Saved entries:
_ _ _ _
(* ===== verification/Stdio.v ===== *)
(** The console behind descriptors 0 to 2: the riscv64 console
    (src/arceos/modules/axhal/src/platform/riscv64_qemu_virt/console.rs), the buffered
    reader of src/vendor/axio, and the standard input and output of
    src/arceos/api/arceos_posix_api/src/imp/stdio.rs. The firmware's console calls are
    parameters. Buffers are values: the model covers kernel buffers, whose physical
    address the firmware is given. *)
From S2P Require Import Prelude.
From S2P Require Import Errno.
From S2P Require Import PosixFs.

(** The debug console of the SBI firmware: [console_read] of at most [n] bytes, and
    [console_write], which returns how many bytes it took. *)
Class Console (C : Type) := {
  sbi_read : nat -> C -> list Z * C;
  sbi_write : list Z -> C -> nat * C;
}.

(** What the SBI specification promises of them, in terms of all the bytes read from
    and written to the console so far. *)
Class ConsoleLaws (C : Type) `{Console C} := {
  received : C -> list Z;
  printed : C -> list Z;
  law_console_read n c bs c' : sbi_read n c = (bs, c') ->
    (length bs <= n)%nat /\ received c' = received c ++ bs /\ printed c' = printed c;
  law_console_write bs c n c' : sbi_write bs c = (n, c') ->
    (n <= length bs)%nat /\ printed c' = printed c ++ take n bs /\ received c' = received c;
}.

Section stdio.
Context {C : Type} `{Console C}.

(** * The console (console.rs) *)

Definition MAX_RW_SIZE : nat := 256.
Definition read_bytes (len : nat) (c : C) : list Z * C := sbi_read (min len MAX_RW_SIZE) c.
Definition try_write_bytes (bs : list Z) (c : C) : nat * C := sbi_write (take (min (length bs) MAX_RW_SIZE) bs) c.
(** The loop of [write_bytes]; every pass but the last writes a byte, so the length is
    fuel enough. *)
Fixpoint write_loop (fuel : nat) (bs : list Z) (c : C) : C :=
  match fuel with
  | O => c
  | S fuel =>
      if decide (bs = []) then c
      else let '(len, c') := try_write_bytes bs c in
           if decide (len = 0)%nat then c' else write_loop fuel (drop len bs) c'
  end.
Definition write_bytes (bs : list Z) (c : C) : C := write_loop (length bs) bs c.

(** * The raw streams (stdio.rs) *)

Definition cr_to_lf (b : Z) : Z := if b =? 13 then 10 else b.
Definition console_read_bytes (len : nat) (c : C) : list Z * C :=
  let '(bs, c') := read_bytes len c in (cr_to_lf <$> bs, c').
Definition console_write_bytes (bs : list Z) (c : C) : Z * C := (Z.of_nat (length bs), write_bytes bs c).

(** [StdinRaw::read]: until the buffer is full or nothing is there. *)
Fixpoint raw_read (fuel len : nat) (c : C) : list Z * C :=
  match fuel, len with
  | S fuel, S _ =>
      let '(bs, c1) := console_read_bytes len c in
      if decide (bs = []) then ([], c1)
      else let '(rest, c2) := raw_read fuel (len - length bs) c1 in (bs ++ rest, c2)
  | _, _ => ([], c)
  end.
Definition stdin_raw_read (len : nat) (c : C) : list Z * C := raw_read len len c.

(** * [BufReader] (axio) *)

Definition DEFAULT_BUF_SIZE : nat := 1024.
Record BufReader := mkBuf { br_inner : C; br_pos : nat; br_filled : nat; br_buf : list Z }.
Definition br_new (c : C) : BufReader := mkBuf c 0 0 (replicate DEFAULT_BUF_SIZE 0).
(** [buffer]: the bytes between [pos] and [filled]. *)
Definition br_buffer (b : BufReader) : list Z := drop (br_pos b) (take (br_filled b) (br_buf b)).
Definition discard_buffer (b : BufReader) : BufReader := mkBuf (br_inner b) 0 0 (br_buf b).
Definition br_is_empty (b : BufReader) : bool := (br_filled b <=? br_pos b)%nat.
Definition fill_buf (b : BufReader) : BufReader :=
  if br_is_empty b then
    let '(bs, c) := stdin_raw_read DEFAULT_BUF_SIZE (br_inner b) in
    mkBuf c 0 (length bs) (bs ++ drop (length bs) (br_buf b))
  else b.
Definition br_consume (n : nat) (b : BufReader) : BufReader :=
  mkBuf (br_inner b) (min (br_pos b + n) (br_filled b)) (br_filled b) (br_buf b).
Definition br_read (len : nat) (b : BufReader) : list Z * BufReader :=
  if br_is_empty b && (DEFAULT_BUF_SIZE <=? len)%nat then
    let b := discard_buffer b in
    let '(bs, c) := stdin_raw_read len (br_inner b) in (bs, mkBuf c (br_pos b) (br_filled b) (br_buf b))
  else
    let b := fill_buf b in
    let out := take len (br_buffer b) in (out, br_consume (length out) b).

(** * Standard input and output *)

(** One attempt of [read_blocked]: [None] means that the caller yields and tries again.
    The first attempt and those of the loop differ only for an empty buffer. *)
Definition stdin_pass (len : nat) (b : BufReader) : option (list Z) * BufReader :=
  let '(bs, b') := br_read len b in
  ((if (len =? 0)%nat || negb (length bs =? 0)%nat then Some bs else None), b').
(** [read_blocked], with the devices' changes between the attempts. *)
Fixpoint read_blocked (len : nat) (waits : list (C -> C)) (b : BufReader) : option (list Z) * BufReader :=
  match stdin_pass len b with
  | (Some bs, b') => (Some bs, b')
  | (None, b') =>
      match waits with
      | [] => (None, b')
      | w :: waits => read_blocked len waits (mkBuf (w (br_inner b')) (br_pos b') (br_filled b') (br_buf b'))
      end
  end.

(** The objects behind descriptors 0, and 1 and 2. *)
Inductive StdObj := Stdin | Stdout.
Definition std_read (o : StdObj) (len : nat) (waits : list (C -> C)) (b : BufReader)
  : result (option (list Z)) LinuxError * BufReader :=
  match o with
  | Stdin => let '(r, b') := read_blocked len waits b in (Ok r, b')
  | Stdout => (Err EPERM, b)
  end.
Definition std_write (o : StdObj) (buf : list Z) (c : C) : result Z LinuxError * C :=
  match o with
  | Stdin => (Err EPERM, c)
  | Stdout => let '(n, c') := console_write_bytes buf c in (Ok n, c')
  end.
(** [stat]: a character device, readable or writable by owner and group. *)
Definition std_stat (o : StdObj) : Stat :=
  let st_mode := match o with Stdin => Z.lor 0x2000 0x120 | Stdout => Z.lor 0x2000 0x90 end in
  mkStat 1 1 st_mode 0 0 0 0 0.
Definition std_poll (o : StdObj) : bool * bool := (true, true).
End stdio.
Arguments BufReader : clear implicits.

Section stdio_props.
Context {C : Type} `{ConsoleLaws C}.

Lemma write_loop_spec fuel bs c :
  (length bs <= fuel)%nat ->
  exists k, (k <= length bs)%nat /\ printed (write_loop fuel bs c) = printed c ++ take k bs /\
    received (write_loop fuel bs c) = received c /\
    ((forall bs c, bs <> [] -> (0 < (sbi_write bs c).1)%nat) -> k = length bs).
Proof.
  revert bs c. induction fuel as [|fuel IH]; intros bs c Hl.
  { exists 0%nat. destruct bs; [|cbn in Hl; lia]. cbn. by rewrite app_nil_r. }
  cbn [write_loop]. destruct (decide (bs = [])) as [->|Hne]; [exists 0%nat; cbn; by rewrite app_nil_r|].
  unfold try_write_bytes. destruct (sbi_write _ c) as [n c'] eqn:Ew.
  destruct (law_console_write _ _ _ _ Ew) as (Hn & Hp & Hr). rewrite length_take in Hn. rewrite take_take in Hp.
  replace (n `min` (length bs `min` MAX_RW_SIZE))%nat with n in Hp by lia.
  destruct (decide (n = 0)%nat) as [->|Hn0].
  - exists 0%nat. rewrite Hp, Hr. split; [lia|]. split; [done|]. split; [done|]. intros Hacc.
    specialize (Hacc (take (length bs `min` MAX_RW_SIZE) bs) c). rewrite Ew in Hacc. cbn in Hacc.
    destruct bs as [|x bs]; [done|]. exfalso. assert (0 < 0)%nat; [|lia]. apply Hacc. done.
  - destruct (IH (drop n bs) c') as (k & Hk & Hpr & Hre & Hall); [rewrite length_drop; lia|].
    rewrite length_drop in Hk, Hall. exists (n + k)%nat. split; [lia|].
    rewrite Hpr, Hre, Hp, Hr, <- app_assoc. split; [|split; [done|intros Ha; specialize (Hall Ha); lia]].
    do 2 f_equal. by rewrite take_take_drop.
Qed.

(** What raw reads return is what the console received in the meantime. *)
Lemma raw_read_spec fuel len c bs c' :
  raw_read fuel len c = (bs, c') ->
  (length bs <= len)%nat /\ printed c' = printed c /\
  exists new, received c' = received c ++ new /\ bs = cr_to_lf <$> new.
Proof.
  revert len c bs c'. induction fuel as [|fuel IH]; intros len c bs c'.
  { cbn. intros [= <- <-]. split; [cbn; lia|]. split; [done|]. exists []. by rewrite app_nil_r. }
  destruct len as [|len].
  { cbn. intros [= <- <-]. split; [cbn; lia|]. split; [done|]. exists []. by rewrite app_nil_r. }
  cbn [raw_read]. unfold console_read_bytes, read_bytes. destruct (sbi_read _ c) as [rs c1] eqn:Er.
  destruct (law_console_read _ _ _ _ Er) as (Hl & Hre & Hpr).
  destruct (decide (cr_to_lf <$> rs = [])) as [E|_].
  { intros [= <- <-]. apply fmap_nil_inv in E as ->. split; [cbn; lia|]. split; [done|]. by exists []. }
  rewrite length_fmap. destruct (raw_read fuel _ c1) as [rest c2] eqn:E2. intros [= <- <-].
  destruct (IH _ _ _ _ E2) as (Hl2 & Hp2 & new & Hr2 & ->).
  split; [rewrite length_app, !length_fmap in *; lia|]. split; [congruence|].
  exists (rs ++ new). rewrite Hr2, Hre, <- app_assoc. split; [done|]. by rewrite fmap_app.
Qed.

(** The buffer holds bytes that were filled in, between its two cursors. *)
Definition br_wf (b : BufReader C) : Prop :=
  (br_filled b <= DEFAULT_BUF_SIZE)%nat /\ length (br_buf b) = DEFAULT_BUF_SIZE.

Lemma br_empty_buffer (b : BufReader C) : br_is_empty b = true -> br_buffer b = [].
Proof. unfold br_is_empty, br_buffer. intros Hb%Nat.leb_le. apply drop_ge. rewrite length_take. lia. Qed.

Lemma fill_buf_spec (b : BufReader C) :
  br_wf b -> br_wf (fill_buf b) /\
  exists new, received (br_inner (fill_buf b)) = received (br_inner b) ++ new /\
    br_buffer (fill_buf b) = br_buffer b ++ (cr_to_lf <$> new).
Proof.
  intros [W1 W2]. unfold fill_buf. destruct (br_is_empty b) eqn:E.
  - destruct (stdin_raw_read _ _) as [bs c] eqn:Er. destruct (raw_read_spec _ _ _ _ _ Er) as (Hl & _ & new & Hr & Hbs).
    split; [split; cbn; [lia|rewrite length_app, length_drop; lia]|]. exists new. split; [done|].
    rewrite (br_empty_buffer b E), <- Hbs. unfold br_buffer. cbn [br_pos br_filled br_buf].
    rewrite drop_0. by rewrite take_app_length.
  - split; [done|]. exists []. by rewrite !app_nil_r.
Qed.

Lemma br_read_spec len (b : BufReader C) bs b' :
  br_wf b -> br_read len b = (bs, b') ->
  br_wf b' /\ (length bs <= len)%nat /\
  exists new, received (br_inner b') = received (br_inner b) ++ new /\
    bs ++ br_buffer b' = br_buffer b ++ (cr_to_lf <$> new).
Proof.
  intros Hwf. unfold br_read. destruct (br_is_empty b && _) eqn:E.
  - apply andb_true_iff in E as [E _]. destruct Hwf as [W1 W2].
    destruct (stdin_raw_read _ _) as [bs0 c] eqn:Er. intros [= <- <-].
    destruct (raw_read_spec _ _ _ _ _ Er) as (Hl & _ & new & Hr & Hbs).
    split; [split; cbn; lia|]. split; [done|]. exists new. split; [done|].
    rewrite (br_empty_buffer b E), Hbs. unfold br_buffer. cbn. by rewrite app_nil_r.
  - intros [= <- <-]. destruct (fill_buf_spec b Hwf) as ([W1 W2] & new & Hr & Hb).
    split; [split; cbn; lia|]. split; [rewrite length_take; lia|]. exists new. split; [done|].
    rewrite <- Hb. unfold br_buffer at 2. unfold br_consume. cbn [br_pos br_filled br_buf].
    set (b1 := fill_buf b) in *. rewrite length_take.
    assert (length (br_buffer b1) = br_filled b1 - br_pos b1)%nat as Hlen.
    { unfold br_buffer. rewrite length_drop, length_take. lia. }
    replace (drop ((br_pos b1 + len `min` length (br_buffer b1)) `min` br_filled b1)%nat (take (br_filled b1) (br_buf b1)))
      with (drop (len `min` length (br_buffer b1)) (br_buffer b1)).
    + replace (take len (br_buffer b1)) with (take (len `min` length (br_buffer b1)) (br_buffer b1));
        [by rewrite take_drop|]. rewrite <- take_take. by rewrite (take_ge _ (length (br_buffer b1))).
    + unfold br_buffer at 2. rewrite drop_drop.
      destruct (Nat.le_ge_cases (br_pos b1 + len `min` length (br_buffer b1)) (br_filled b1)) as [Hle|Hge].
      * by rewrite (Nat.min_l _ (br_filled b1)).
      * rewrite (Nat.min_r _ (br_filled b1)) by done. rewrite !drop_ge; [done|rewrite length_take; lia..].
Qed.
Lemma process_tree_invariant_witness :
  exists ps', demo_wait 2 (-1) 0 ProcDemo.ps = Ret (WR_Ok 10, ps') /\ process_tree ps'.
Proof.
  eexists. split; [reflexivity|].
  eapply (process_tree_invariant 1 ProcDemo.kernel ProcDemo.vec_grow ProcDemo.env 1 ProcDemo.ps _ demo_process_tree).
  eapply rtc_l; [|apply rtc_refl]. eapply (ps_wait _ _ _ _ _ _ 2 (-1) 0 0). reflexivity.
Defined.

Lemma wait_returns_once_witness :
  exists ps1 ps3, demo_wait 2 (-1) 0 ProcDemo.ps = Ret (WR_Ok 10, ps1) /\
    demo_wait 2 (-1) 0 ps1 = Ret (WR_Ok 11, ps3) /\ 11 <> 10.
Proof.
  eexists _, _. split; [reflexivity|]. split; [reflexivity|].
  eapply (wait_returns_once 1 ProcDemo.kernel ProcDemo.vec_grow ProcDemo.env 1 ProcDemo.ps 2 (-1) 0 10 _ _ 2 (-1) 0 11 _
    demo_process_tree); [reflexivity|apply rtc_refl|reflexivity].
Defined.

Lemma wait4_any_child_witness :
  exists ps', sys_wait4 2 (-1) 0 1 ProcDemo.ps = Ret (W4_Return 10, ps').
Proof.
  eexists. rewrite (wait4_any_child 2 (-1) 1 ProcDemo.ps ltac:(lia) eq_refl). reflexivity.
Defined.

Lemma wait4_one_child_witness : sys_wait4 2 7 0 1 ProcDemo.ps = Ret (W4_Return (- code ECHILD), ProcDemo.ps).
Proof. rewrite (wait4_one_child 2 7 1 ProcDemo.ps ltac:(lia) eq_refl). reflexivity. Defined.

Lemma execve_keeps_lock_witness :
  exists ps', sys_execve ProcDemo.env_prog 1 2 (Some ($"prog")) ProcDemo.ps = Ret (None, ps') /\ lock_aspace 2 ps' = Panic.
Proof.
  assert (match sys_execve ProcDemo.env_prog 1 2 (Some ($"prog")) ProcDemo.ps with
          | Ret (None, _) => true | _ => false end = true) as E by (vm_compute; reflexivity).
  destruct (sys_execve ProcDemo.env_prog 1 2 (Some ($"prog")) ProcDemo.ps) as [[[v|] ps']|] eqn:Er;
    [discriminate E| |discriminate E].
  exists ps'. split; [reflexivity|].
  exact (proj1 (execve_keeps_lock 1 ProcDemo.kernel ProcDemo.vec_grow ProcDemo.env_prog 1 2 (Some ($"prog")) ProcDemo.ps ps' Er)).
Defined.

Lemma execve_failure_loses_memory_witness :
  exists ps', sys_execve ProcDemo.env 1 2 (Some ($"prog")) ProcDemo.ps = Ret (Some (- code ENOSYS), ps') /\
    as_areas (aspace (ps_ext ps' 2)) = [].
Proof.
  eapply (execve_failure_loses_memory ProcDemo.env 1 2 ($"prog") ProcDemo.ps Demo.space0 Demo.m1 NotFound);
    try reflexivity. discriminate.
Defined.

(** The parent of the demo system calls [clone] from the user state of [Trap]. *)
Notation demo_clone := (clone_task (FA := BitmapPageAllocator) (T := nat) (D := unit) 1 ProcDemo.kernel ProcDemo.vec_grow).

Lemma finished_spec σ :
  finished σ = true ↔ ∀ i c, calls σ !! i = Some c → ∃ a, c = Returned a.
Proof.
  unfold finished. rewrite forallb_forall. split.
  - intros Hall i c Hi. specialize (Hall c).
    destruct c; try (by eauto); discriminate Hall;
      apply list_elem_of_In, list_elem_of_lookup; eauto.
  - intros Hall c [i Hi]%list_elem_of_In%list_elem_of_lookup.
    by destruct (Hall i c Hi) as [a ->].
Qed.

(** From wherever the calls stand, they can all be run to their return. *)
Lemma can_finish σ : ∃ schedule, finished (run id schedule σ) = true.
Proof.
  exists (in_turn 0 (seq 0 (length (calls σ)))).
  apply finished_spec. intros i c Hi.
  assert (i < length (calls σ))%nat as Hlt.
  { apply lookup_lt_Some in Hi. by rewrite run_length in Hi. }
  destruct (in_turn_returns 0 (seq 0 (length (calls σ))) σ i) as [a Ha].
  - apply elem_of_seq. lia.
  - done.
  - exists a. congruence.
Qed.

(** A call that runs alone is [approve]. *)
Lemma alone_is_approve (svc : PairingService.t) (now : Z) :
  calls (run id (solo 0 now 3) (init svc 1)) = [Returned (approve id now svc).1]
  ∧ service (run id (solo 0 now 3) (init svc 1)) = (approve id now svc).2.
Proof.
  unfold approve. simpl.
  destruct (get id (store svc)) as [e|r] eqn:Hget; simpl; [done|].
  case_bool_decide; simpl; [|done].
  destruct (TrustLedger.grant (identity_of r) now (ledger svc)) as [newly l'].
  simpl. by destruct (transition id approved (store svc)).
Qed.
(** values for calculating how many points a receipt is worth *)
Definition VALUE_PER_ALPHANUMERIC_CHAR : Z := 1.
Definition VALUE_PER_TWO_ITEMS : Z := 5.
Definition ROUND_DOLLAR_AMOUNT_BONUS : Z := 50.
Definition MULTIPLE_OF_0_POINT_25_BONUS : Z := 25.
Definition ODD_DAY_BONUS : Z := 6.
Definition BETWEEN_2PM_AND_4PM_BONUS : Z := 10.
Definition ITEM_PRICE_MULTIPLIER : spec_float := Float64.one_fifth.

(** ** The scoring part of [getPoints] (lines 106 to 149)

    Each definition is one block of the handler, taking the running value of
    [points] and giving the value after the block. *)

Section Scoring.

(** The conversion [int(f)] keeps the integer part of [f].  When that is not
    an [int] value (too large, an infinity, NaN) the result is whatever the
    implementation gives: [int_of_unrepresentable] stands for it. *)
Variable int_of_unrepresentable : spec_float -> Z.

Definition int_of_float64 (f : spec_float) : Z :=
  match truncate f with
  | Some z => if in_int z then z else wrap (int_of_unrepresentable f)
  | None => wrap (int_of_unrepresentable f)
  end.

(** One point for every alphanumeric character in the retailer name. *)
Definition retailer_rule (receipt : Receipt) (points : Z) : Z :=
  int_add points
    (int_mul (len (Regexp.ReplaceAllString_non_alnum (Retailer receipt)))
       VALUE_PER_ALPHANUMERIC_CHAR).

(** 5 points for every two items on the receipt. *)
Definition item_pair_rule (receipt : Receipt) (points : Z) : Z :=
  int_add points
    (int_mul (Z.quot (Z.of_nat (length (Items receipt))) 2) VALUE_PER_TWO_ITEMS).

(** 50 points if the total is a round dollar amount with no cents. *)
Definition round_dollar_rule (receipt : Receipt) (points : Z) : Z :=
  match Strconv.ParseFloat (Total receipt) with
  | Some total =>
      if Float64.eqb (GoMath.Mod total Float64.one) Float64.zero
      then int_add points ROUND_DOLLAR_AMOUNT_BONUS else points
  | None => points
  end.
(** * EduAdmin dashboard: activation, group and attendance workflows

    A shallow embedding of the client-side decision logic of the admin and
    teacher pages (React components over a remote API), and the properties
    of the workflow specification checked against it.

    Every component is modelled as a record holding its [useState] cells,
    the pending flag of its mutation, and the environment it acts on: the
    log of API calls issued, the query cache of the query client and the
    notifications raised.  Event handlers are functions from state to
    state. *)

From Stdlib Require Import ZArith QArith_base Lia Bool List Ascii String.
From Stdlib Require Import DecimalPos DecimalZ.
From stdpp Require Import base list strings gmap.
Import ListNotations.

Local Open Scope Z_scope.
Local Open Scope list_scope.

(** ** JavaScript values used by the pages *)

(** A JS string is a sequence of UTF-16 code units. *)
Definition jsstring := list N.

(** An ASCII literal of the source as a JS string. *)
Definition js (s : string) : jsstring :=
  map N_of_ascii (list_ascii_of_string s).

(** Code units that [String.prototype.trim] strips: WhiteSpace and
    LineTerminator of the language specification. *)
Definition isWhiteSpace (c : N) : bool :=
  ((9 <=? c) && (c <=? 13) || (c =? 32) || (c =? 160) || (c =? 5760)
   || (8192 <=? c) && (c <=? 8202) || (c =? 8232) || (c =? 8233)
   || (c =? 8239) || (c =? 8287) || (c =? 12288) || (c =? 65279))%N.

Fixpoint trimStart (s : jsstring) : jsstring :=
  match s with
  | c :: r => if isWhiteSpace c then trimStart r else s
  | [] => []
  end.

Definition trimEnd (s : jsstring) : jsstring := rev (trimStart (rev s)).

Definition trim (s : jsstring) : jsstring := trimEnd (trimStart s).

(** The class [\d] of a regular expression: the ten ASCII digits. *)
Definition isDigit (c : N) : bool := ((48 <=? c) && (c <=? 57))%N.

(** Truthiness of a string: non-empty. *)
Definition truthy (s : jsstring) : bool :=
  match s with [] => false | _ => true end.

(** A JS number as the pages look at one: the result of [Number(...)] on a
    string.  Finite values are rationals (every double is one). *)
Inductive jsnum :=
| JNaN
| JInf (negative : bool)
| JFin (q : Q).

Definition Number_isFinite (n : jsnum) : bool :=
  match n with JFin _ => true | _ => false end.

(** [n > 0] *)
Definition gt0 (n : jsnum) : bool :=
  match n with
  | JFin q => 0 <? Qnum q
  | JInf negative => negb negative
  | JNaN => false
  end.

(** Truthiness of a number: neither zero nor NaN. *)
Definition truthyNum (n : jsnum) : bool :=
  match n with
  | JFin q => negb (Qnum q =? 0)
  | JInf _ => true
  | JNaN => false
  end.

(** The global function [Number] applied to a string is an interface of the
    host; the pages only pass its result on, or test it with the three
    functions above. *)
Class NumberOfString := Number : jsstring -> jsnum.

(** [Number.prototype.toString] on an integer id. *)
Fixpoint digitsOfUint (d : Decimal.uint) : jsstring :=
  match d with
  | Decimal.Nil => []
  | Decimal.D0 r => 48%N :: digitsOfUint r
  | Decimal.D1 r => 49%N :: digitsOfUint r
  | Decimal.D2 r => 50%N :: digitsOfUint r
  | Decimal.D3 r => 51%N :: digitsOfUint r
  | Decimal.D4 r => 52%N :: digitsOfUint r
  | Decimal.D5 r => 53%N :: digitsOfUint r
  | Decimal.D6 r => 54%N :: digitsOfUint r
  | Decimal.D7 r => 55%N :: digitsOfUint r
  | Decimal.D8 r => 56%N :: digitsOfUint r
  | Decimal.D9 r => 57%N :: digitsOfUint r
  end.

Definition toString (id : Z) : jsstring :=
  match Z.to_int id with
  | Decimal.Pos d => digitsOfUint d
  | Decimal.Neg d => 45%N :: digitsOfUint d
  end.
_ _ _ _
Your task:
What is needed is an exact copy of the entries above, from the first line through the line holding "law_console_read n c", with both of those lines kept; please give nothing else.

Exercise result:
(* ===== verification/Stdio.v ===== *)
(** The console behind descriptors 0 to 2: the riscv64 console
    (src/arceos/modules/axhal/src/platform/riscv64_qemu_virt/console.rs), the buffered
    reader of src/vendor/axio, and the standard input and output of
    src/arceos/api/arceos_posix_api/src/imp/stdio.rs. The firmware's console calls are
    parameters. Buffers are values: the model covers kernel buffers, whose physical
    address the firmware is given. *)
From S2P Require Import Prelude.
From S2P Require Import Errno.
From S2P Require Import PosixFs.

(** The debug console of the SBI firmware: [console_read] of at most [n] bytes, and
    [console_write], which returns how many bytes it took. *)
Class Console (C : Type) := {
  sbi_read : nat -> C -> list Z * C;
  sbi_write : list Z -> C -> nat * C;
}.

(** What the SBI specification promises of them, in terms of all the bytes read from
    and written to the console so far. *)
Class ConsoleLaws (C : Type) `{Console C} := {
  received : C -> list Z;
  printed : C -> list Z;
  law_console_read n c bs c' : sbi_read n c = (bs, c') ->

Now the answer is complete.